*EXERCISE PROMPT:* All that should be output is the block of lines below from the line with "End Replay." to the line with "Fixpoint first_value (us", both included, exactly as written.

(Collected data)

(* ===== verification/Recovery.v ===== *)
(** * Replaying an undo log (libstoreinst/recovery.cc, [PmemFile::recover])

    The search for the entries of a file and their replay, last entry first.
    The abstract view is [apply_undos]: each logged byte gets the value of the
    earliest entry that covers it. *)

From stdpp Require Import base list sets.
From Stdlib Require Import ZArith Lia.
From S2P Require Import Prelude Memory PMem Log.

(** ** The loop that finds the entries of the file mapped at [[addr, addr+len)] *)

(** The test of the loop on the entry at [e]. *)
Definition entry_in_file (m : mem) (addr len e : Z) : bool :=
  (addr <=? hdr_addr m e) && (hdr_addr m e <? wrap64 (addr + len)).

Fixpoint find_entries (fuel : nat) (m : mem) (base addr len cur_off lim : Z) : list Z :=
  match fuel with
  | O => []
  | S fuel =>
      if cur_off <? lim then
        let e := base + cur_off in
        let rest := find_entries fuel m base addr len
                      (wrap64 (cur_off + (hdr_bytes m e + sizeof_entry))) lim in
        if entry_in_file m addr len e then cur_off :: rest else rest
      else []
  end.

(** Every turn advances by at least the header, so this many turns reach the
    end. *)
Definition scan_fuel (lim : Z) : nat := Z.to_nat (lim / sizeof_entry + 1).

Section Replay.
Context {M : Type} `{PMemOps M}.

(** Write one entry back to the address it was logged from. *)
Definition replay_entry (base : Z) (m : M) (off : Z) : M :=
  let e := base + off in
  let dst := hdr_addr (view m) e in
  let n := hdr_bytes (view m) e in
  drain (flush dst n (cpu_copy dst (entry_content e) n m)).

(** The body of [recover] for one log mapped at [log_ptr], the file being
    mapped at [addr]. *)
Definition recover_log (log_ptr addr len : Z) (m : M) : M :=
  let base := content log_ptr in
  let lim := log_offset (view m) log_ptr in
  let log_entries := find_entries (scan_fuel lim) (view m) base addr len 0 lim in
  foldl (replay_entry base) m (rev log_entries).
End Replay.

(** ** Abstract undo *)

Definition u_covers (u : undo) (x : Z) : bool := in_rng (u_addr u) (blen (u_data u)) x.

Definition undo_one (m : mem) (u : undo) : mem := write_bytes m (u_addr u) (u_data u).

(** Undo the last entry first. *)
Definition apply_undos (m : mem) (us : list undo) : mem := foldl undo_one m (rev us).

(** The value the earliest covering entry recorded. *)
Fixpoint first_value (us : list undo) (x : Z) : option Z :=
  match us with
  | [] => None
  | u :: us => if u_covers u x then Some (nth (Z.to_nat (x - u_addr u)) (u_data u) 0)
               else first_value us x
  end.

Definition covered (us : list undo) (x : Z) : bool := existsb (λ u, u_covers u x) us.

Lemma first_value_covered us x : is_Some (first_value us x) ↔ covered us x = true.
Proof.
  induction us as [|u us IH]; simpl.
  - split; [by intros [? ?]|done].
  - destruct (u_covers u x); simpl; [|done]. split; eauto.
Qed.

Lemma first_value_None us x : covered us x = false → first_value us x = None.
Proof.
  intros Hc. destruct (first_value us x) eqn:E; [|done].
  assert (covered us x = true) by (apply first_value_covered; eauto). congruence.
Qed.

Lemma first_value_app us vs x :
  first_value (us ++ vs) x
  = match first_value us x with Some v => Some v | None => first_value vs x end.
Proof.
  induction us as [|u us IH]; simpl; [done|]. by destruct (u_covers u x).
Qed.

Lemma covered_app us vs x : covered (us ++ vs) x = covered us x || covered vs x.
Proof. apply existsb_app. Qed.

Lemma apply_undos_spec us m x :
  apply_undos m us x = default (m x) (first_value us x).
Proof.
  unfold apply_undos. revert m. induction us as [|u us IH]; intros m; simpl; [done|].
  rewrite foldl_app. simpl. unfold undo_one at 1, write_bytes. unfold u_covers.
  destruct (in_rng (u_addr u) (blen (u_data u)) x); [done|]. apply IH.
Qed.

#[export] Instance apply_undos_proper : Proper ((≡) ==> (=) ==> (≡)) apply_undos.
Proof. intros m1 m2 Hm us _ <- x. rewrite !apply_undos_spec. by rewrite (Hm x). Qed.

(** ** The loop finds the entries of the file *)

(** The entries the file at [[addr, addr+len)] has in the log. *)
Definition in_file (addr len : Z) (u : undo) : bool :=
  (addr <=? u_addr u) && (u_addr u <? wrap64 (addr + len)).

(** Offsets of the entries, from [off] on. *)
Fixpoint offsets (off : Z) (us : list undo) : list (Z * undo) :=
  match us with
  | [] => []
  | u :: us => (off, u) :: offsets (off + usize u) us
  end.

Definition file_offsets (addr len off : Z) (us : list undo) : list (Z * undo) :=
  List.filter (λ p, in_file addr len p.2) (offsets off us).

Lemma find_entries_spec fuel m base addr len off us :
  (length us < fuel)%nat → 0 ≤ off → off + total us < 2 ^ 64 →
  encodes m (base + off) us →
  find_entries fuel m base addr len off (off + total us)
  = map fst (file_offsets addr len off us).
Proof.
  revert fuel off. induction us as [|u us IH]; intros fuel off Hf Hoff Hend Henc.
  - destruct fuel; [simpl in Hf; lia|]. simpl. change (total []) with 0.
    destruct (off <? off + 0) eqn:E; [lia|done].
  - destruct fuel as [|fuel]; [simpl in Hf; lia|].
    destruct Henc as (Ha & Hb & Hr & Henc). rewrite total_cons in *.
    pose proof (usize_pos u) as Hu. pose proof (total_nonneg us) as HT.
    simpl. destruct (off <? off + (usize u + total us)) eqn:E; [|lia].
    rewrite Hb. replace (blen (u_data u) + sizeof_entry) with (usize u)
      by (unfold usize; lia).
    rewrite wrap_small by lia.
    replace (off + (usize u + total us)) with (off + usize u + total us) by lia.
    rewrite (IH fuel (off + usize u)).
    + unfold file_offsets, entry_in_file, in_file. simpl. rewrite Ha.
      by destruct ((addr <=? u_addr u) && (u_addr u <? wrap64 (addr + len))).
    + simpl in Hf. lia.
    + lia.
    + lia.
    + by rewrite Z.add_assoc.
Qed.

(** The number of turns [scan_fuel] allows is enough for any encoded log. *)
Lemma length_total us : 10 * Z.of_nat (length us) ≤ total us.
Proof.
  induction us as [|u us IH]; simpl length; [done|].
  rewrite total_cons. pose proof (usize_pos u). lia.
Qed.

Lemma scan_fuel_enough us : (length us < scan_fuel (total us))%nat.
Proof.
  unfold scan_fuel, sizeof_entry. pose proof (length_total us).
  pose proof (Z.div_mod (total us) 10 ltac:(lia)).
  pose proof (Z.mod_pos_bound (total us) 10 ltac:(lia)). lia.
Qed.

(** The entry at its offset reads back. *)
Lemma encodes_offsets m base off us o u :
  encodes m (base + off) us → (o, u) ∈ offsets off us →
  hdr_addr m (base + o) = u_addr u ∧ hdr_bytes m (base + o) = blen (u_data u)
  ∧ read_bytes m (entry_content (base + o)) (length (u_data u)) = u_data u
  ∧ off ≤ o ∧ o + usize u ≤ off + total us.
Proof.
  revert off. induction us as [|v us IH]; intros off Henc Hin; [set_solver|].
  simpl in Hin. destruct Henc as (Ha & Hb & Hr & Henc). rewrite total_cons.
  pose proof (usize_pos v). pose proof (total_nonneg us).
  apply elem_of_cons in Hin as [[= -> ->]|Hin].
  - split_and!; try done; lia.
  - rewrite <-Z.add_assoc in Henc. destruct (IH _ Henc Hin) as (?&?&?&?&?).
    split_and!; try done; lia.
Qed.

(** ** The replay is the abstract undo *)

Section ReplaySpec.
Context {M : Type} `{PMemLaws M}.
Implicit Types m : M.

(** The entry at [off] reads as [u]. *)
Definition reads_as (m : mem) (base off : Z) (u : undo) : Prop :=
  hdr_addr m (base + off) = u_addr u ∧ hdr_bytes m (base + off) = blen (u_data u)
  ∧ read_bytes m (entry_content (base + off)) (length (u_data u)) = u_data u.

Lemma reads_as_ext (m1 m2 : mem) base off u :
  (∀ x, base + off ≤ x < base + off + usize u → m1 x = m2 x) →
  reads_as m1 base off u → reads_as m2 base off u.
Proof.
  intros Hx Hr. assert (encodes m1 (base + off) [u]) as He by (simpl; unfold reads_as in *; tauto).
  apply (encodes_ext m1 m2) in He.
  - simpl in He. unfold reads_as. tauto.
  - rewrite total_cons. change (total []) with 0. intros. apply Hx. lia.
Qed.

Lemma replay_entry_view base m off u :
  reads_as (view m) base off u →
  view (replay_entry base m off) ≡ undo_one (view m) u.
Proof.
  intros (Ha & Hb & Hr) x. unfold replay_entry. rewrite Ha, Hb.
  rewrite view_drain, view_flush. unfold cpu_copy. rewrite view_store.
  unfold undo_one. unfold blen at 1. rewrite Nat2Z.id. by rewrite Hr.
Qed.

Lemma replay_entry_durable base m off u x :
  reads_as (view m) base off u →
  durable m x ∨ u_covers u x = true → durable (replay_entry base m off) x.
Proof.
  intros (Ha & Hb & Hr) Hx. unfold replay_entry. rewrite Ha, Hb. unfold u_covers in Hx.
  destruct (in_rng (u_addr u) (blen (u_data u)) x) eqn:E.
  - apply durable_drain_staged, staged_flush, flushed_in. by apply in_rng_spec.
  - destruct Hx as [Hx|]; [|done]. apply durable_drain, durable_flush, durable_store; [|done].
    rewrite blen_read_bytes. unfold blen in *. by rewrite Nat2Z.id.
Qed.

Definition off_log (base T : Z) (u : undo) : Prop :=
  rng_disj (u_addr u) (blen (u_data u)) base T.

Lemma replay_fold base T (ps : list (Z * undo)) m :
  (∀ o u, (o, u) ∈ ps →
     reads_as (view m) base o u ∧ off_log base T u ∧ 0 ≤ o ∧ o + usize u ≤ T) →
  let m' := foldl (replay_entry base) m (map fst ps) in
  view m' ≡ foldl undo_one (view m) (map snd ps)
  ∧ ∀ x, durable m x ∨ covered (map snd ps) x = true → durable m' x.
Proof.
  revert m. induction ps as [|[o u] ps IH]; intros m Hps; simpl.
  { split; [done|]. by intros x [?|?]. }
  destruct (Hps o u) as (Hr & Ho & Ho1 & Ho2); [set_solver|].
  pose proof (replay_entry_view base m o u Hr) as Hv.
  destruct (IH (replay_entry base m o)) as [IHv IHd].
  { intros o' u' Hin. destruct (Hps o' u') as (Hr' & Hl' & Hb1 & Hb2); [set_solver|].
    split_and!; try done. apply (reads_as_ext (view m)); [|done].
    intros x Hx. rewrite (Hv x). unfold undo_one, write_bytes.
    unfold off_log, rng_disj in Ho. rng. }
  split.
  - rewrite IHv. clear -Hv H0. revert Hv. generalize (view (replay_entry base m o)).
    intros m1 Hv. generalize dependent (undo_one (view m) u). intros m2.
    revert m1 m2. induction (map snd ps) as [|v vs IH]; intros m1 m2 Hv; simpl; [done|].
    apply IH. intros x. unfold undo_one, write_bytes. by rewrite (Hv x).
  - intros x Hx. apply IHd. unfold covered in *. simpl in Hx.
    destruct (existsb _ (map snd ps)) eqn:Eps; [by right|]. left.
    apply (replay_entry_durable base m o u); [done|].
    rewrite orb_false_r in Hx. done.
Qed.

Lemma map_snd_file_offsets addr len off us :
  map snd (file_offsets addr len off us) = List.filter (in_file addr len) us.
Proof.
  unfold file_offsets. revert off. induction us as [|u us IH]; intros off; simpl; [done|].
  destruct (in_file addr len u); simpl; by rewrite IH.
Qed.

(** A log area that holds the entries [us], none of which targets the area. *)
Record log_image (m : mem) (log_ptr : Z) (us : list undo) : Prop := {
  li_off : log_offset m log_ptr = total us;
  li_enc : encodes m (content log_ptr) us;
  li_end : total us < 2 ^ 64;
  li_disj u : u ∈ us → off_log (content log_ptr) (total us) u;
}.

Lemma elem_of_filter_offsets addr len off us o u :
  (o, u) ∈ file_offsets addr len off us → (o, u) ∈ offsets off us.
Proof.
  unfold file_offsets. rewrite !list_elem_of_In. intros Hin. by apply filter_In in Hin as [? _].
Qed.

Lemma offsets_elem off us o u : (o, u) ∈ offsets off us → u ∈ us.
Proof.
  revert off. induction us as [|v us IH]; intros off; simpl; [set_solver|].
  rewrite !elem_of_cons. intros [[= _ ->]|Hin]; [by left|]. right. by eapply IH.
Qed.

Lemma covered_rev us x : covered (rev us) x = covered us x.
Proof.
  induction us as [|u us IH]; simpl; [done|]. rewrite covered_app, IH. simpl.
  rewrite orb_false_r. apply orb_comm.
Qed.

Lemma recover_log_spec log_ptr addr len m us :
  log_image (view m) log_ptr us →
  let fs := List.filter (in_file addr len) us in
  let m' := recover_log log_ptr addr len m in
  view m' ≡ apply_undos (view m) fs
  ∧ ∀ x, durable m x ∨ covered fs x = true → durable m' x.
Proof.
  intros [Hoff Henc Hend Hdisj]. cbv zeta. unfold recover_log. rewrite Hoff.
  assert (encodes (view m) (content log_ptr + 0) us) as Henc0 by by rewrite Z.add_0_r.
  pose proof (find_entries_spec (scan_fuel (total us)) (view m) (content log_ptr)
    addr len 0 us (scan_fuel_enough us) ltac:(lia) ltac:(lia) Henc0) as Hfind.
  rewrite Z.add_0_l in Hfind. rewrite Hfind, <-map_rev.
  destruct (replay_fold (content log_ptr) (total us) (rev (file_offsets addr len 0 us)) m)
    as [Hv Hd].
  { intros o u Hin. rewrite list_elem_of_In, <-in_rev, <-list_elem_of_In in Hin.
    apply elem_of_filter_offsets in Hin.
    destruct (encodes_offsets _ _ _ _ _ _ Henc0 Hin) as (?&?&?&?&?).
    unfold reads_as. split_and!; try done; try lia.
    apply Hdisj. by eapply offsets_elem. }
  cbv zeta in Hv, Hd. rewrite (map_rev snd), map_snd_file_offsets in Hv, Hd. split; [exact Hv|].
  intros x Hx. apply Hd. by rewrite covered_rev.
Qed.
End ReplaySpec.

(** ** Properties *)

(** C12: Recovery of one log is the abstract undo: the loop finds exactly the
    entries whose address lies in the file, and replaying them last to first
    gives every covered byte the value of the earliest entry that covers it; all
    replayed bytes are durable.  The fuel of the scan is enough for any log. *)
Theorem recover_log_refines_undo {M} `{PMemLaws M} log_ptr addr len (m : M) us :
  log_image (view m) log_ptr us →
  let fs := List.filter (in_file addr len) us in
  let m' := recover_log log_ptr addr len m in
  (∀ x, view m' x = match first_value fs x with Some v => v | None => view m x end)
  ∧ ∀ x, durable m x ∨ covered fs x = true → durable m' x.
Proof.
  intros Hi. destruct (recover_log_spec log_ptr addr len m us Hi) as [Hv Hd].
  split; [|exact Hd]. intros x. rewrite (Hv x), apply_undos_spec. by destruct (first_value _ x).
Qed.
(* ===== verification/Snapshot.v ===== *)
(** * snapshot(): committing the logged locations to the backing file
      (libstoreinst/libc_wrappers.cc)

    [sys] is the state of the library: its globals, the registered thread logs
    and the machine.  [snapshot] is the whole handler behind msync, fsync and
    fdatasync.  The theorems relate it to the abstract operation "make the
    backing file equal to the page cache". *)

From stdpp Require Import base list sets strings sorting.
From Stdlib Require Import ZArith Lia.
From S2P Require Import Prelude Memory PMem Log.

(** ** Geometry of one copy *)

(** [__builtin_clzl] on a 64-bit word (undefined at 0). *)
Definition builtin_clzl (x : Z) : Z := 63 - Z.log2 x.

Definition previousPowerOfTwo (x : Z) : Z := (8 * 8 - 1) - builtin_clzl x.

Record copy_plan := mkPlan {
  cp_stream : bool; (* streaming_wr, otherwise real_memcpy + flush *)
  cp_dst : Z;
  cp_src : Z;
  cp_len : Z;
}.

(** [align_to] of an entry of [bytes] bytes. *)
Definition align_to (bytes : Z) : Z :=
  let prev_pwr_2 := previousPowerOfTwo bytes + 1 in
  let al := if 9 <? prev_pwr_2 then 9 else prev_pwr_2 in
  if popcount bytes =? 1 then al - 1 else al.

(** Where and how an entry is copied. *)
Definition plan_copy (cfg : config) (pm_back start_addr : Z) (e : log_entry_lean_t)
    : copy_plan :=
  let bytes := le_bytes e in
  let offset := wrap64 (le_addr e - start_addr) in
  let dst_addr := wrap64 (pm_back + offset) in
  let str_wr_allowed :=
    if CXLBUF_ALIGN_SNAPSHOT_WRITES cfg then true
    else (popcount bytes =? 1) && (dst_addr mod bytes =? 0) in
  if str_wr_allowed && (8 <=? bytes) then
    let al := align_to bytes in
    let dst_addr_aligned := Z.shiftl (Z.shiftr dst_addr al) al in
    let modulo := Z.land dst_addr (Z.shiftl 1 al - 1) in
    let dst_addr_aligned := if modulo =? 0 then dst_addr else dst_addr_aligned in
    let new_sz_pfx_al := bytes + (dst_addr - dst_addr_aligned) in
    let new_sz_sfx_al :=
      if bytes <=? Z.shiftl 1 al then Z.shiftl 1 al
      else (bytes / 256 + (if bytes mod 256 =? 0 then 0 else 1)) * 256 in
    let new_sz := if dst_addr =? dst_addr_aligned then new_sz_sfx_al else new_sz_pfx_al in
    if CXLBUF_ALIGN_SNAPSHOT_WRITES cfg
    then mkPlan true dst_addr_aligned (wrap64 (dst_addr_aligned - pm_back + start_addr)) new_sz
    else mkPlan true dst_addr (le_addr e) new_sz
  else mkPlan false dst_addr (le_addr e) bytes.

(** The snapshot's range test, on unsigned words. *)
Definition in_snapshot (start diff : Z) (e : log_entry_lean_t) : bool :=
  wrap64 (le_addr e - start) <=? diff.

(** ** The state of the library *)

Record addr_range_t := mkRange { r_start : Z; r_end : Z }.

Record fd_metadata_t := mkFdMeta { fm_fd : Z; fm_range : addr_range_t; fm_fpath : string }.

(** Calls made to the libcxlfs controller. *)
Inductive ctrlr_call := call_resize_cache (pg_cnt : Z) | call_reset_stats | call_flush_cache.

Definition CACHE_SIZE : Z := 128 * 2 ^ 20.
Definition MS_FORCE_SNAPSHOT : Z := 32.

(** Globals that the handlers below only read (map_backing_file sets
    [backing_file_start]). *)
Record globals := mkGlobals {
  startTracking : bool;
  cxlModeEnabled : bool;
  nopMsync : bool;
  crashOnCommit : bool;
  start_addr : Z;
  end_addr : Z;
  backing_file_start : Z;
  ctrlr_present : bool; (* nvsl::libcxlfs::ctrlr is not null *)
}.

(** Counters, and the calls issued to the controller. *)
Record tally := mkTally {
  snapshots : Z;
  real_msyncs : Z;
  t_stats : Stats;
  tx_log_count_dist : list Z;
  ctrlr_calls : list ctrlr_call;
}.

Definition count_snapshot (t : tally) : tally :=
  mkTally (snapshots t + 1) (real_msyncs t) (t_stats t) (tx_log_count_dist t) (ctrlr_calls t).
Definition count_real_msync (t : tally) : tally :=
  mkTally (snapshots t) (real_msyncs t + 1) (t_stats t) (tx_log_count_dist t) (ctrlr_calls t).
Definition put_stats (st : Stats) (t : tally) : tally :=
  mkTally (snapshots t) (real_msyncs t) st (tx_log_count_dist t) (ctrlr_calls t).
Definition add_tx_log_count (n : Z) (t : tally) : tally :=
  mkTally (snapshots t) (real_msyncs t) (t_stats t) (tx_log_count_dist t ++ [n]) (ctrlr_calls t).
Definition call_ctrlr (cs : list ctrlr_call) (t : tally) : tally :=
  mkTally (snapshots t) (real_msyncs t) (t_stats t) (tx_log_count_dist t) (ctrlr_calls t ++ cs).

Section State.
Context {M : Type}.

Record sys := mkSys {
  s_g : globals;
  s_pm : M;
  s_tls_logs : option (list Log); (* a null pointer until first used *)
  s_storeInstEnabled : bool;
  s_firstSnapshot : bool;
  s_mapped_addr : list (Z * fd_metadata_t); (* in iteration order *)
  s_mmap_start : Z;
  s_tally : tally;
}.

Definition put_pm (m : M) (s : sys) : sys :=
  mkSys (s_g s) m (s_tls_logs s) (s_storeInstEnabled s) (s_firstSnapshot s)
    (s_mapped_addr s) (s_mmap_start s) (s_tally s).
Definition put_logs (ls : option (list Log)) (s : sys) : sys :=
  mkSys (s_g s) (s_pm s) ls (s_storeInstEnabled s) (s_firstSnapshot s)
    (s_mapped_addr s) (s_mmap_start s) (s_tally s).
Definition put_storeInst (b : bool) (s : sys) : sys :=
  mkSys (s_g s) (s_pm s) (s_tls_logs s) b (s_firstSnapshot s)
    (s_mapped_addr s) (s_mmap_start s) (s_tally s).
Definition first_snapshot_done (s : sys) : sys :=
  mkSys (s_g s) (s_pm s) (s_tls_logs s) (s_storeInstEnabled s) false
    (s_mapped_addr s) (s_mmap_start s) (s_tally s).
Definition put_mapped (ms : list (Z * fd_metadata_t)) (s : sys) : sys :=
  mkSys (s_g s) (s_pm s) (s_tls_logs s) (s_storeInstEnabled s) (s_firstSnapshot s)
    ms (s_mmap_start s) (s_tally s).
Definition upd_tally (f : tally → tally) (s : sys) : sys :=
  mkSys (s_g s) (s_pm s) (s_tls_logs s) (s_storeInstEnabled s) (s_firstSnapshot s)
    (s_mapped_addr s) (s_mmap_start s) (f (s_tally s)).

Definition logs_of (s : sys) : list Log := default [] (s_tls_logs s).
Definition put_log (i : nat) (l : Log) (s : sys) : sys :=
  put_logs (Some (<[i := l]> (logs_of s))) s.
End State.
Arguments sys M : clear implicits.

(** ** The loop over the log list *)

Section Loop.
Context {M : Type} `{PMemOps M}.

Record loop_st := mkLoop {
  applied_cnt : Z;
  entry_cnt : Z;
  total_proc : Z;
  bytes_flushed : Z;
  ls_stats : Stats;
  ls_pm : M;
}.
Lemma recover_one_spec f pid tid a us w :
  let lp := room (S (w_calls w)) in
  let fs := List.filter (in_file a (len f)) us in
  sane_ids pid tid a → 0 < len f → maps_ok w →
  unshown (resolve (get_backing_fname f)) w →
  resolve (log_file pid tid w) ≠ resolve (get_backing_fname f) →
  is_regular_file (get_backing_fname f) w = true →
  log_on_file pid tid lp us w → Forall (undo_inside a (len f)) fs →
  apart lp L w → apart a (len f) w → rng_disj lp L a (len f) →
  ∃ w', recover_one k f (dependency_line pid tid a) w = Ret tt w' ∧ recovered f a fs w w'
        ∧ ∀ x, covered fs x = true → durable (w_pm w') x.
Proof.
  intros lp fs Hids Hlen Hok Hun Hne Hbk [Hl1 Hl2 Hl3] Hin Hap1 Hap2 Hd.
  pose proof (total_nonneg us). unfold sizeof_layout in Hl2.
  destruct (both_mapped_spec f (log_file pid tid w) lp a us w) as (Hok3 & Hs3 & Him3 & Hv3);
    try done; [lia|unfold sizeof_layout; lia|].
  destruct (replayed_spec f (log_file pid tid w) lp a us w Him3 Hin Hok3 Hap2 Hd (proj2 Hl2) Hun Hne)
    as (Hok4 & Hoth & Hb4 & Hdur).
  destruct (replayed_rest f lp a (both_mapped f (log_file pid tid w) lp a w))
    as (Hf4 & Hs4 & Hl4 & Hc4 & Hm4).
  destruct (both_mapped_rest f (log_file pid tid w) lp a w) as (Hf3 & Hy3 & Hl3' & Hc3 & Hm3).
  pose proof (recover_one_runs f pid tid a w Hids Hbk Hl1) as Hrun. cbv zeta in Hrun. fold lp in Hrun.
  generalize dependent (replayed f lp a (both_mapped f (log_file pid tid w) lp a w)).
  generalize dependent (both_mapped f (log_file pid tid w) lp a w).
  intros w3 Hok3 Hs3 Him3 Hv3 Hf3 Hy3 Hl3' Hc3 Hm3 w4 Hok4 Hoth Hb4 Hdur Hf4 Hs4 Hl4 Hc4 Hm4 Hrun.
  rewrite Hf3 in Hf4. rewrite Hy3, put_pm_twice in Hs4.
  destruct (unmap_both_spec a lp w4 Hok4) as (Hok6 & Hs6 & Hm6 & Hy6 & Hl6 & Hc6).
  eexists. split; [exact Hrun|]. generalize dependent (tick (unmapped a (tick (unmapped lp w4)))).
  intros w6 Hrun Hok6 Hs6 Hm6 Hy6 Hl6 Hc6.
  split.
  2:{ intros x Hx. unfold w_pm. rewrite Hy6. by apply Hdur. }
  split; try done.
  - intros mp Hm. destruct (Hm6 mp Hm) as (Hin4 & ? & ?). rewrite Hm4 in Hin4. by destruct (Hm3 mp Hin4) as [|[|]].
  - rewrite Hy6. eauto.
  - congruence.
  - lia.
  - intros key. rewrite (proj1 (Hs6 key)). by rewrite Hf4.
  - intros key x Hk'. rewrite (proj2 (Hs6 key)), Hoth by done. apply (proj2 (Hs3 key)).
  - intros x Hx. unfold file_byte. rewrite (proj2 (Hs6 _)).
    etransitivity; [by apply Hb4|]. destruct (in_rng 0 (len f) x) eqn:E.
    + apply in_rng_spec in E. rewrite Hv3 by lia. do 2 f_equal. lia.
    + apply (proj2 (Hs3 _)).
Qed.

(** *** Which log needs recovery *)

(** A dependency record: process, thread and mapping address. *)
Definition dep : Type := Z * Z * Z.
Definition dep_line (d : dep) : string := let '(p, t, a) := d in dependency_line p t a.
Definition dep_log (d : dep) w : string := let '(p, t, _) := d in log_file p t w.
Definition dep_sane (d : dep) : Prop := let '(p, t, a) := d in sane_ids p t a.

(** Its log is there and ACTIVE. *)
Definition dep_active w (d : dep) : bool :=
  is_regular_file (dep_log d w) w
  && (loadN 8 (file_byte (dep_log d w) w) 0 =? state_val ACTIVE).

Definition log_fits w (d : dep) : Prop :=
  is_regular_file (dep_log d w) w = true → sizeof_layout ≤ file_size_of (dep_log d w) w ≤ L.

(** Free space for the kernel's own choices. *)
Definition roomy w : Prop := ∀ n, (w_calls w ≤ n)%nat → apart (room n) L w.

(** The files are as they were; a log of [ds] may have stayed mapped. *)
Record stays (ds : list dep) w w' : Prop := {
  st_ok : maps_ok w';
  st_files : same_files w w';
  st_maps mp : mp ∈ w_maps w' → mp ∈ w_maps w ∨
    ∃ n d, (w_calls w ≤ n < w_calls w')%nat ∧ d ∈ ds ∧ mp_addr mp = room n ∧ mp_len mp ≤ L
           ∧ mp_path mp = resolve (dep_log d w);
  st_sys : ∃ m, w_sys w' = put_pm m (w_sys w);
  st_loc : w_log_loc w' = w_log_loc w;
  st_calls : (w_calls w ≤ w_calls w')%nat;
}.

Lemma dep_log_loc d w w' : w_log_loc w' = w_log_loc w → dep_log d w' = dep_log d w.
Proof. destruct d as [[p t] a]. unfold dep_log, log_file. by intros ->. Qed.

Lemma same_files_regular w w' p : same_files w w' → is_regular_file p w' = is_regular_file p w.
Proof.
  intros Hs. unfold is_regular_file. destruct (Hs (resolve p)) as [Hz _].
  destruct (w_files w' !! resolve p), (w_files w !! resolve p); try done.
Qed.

*WORKED SOLUTION:*
End Replay.

(** ** Abstract undo *)

Definition u_covers (u : undo) (x : Z) : bool := in_rng (u_addr u) (blen (u_data u)) x.

Definition undo_one (m : mem) (u : undo) : mem := write_bytes m (u_addr u) (u_data u).

(** Undo the last entry first. *)
Definition apply_undos (m : mem) (us : list undo) : mem := foldl undo_one m (rev us).

(** The value the earliest covering entry recorded. *)
Fixpoint first_value (us : list undo) (x : Z) : option Z :=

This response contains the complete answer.